* [Aim of the exercise]
What are the lines, copied exactly, from the one containing "assert (finished drained)" through the last line of the records below, both included?

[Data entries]
Lemma tx_task_in_order_witness :
  written_in_order false writes
    (Some (anyhow_io {| kind := ErrorKind.Other; raw_os_error := None |}))
    [([x01], true); ([x02], false); ([x03; x04], false)] ∧
  is_Some (tx_fatal (mkTxPacket [x03; x04], Ok 1%nat)).
Proof.
  destruct (tx_task_in_order "tun0" false writes) as [Hw Hs]. split.
  - exact Hw.
  - apply Hs. by_decide.
Defined.
Lemma tx_queue_drains_witness :
  9 ≤ 9 ∧ from_peer 0 (writes drained) = [[x01]] ∧ from_peer 1 (writes drained) = [[x02]].
Proof.
  destruct (tx_queue_drains "tun0" lost_conn two_peers 9 1 drained drained_run) as (Hn & _ & Hd).
  assert (finished drained) as Hf by (split; [repeat constructor|by left]).
  split; [exact Hn|]. split; [exact (Hd Hf eq_refl 0 _ eq_refl)|exact (Hd Hf eq_refl 1 _ eq_refl)].
Defined.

* [Solution to the exercise]
  assert (finished drained) as Hf by (split; [repeat constructor|by left]).
  split; [exact Hn|]. split; [exact (Hd Hf eq_refl 0 _ eq_refl)|exact (Hd Hf eq_refl 1 _ eq_refl)].
Defined.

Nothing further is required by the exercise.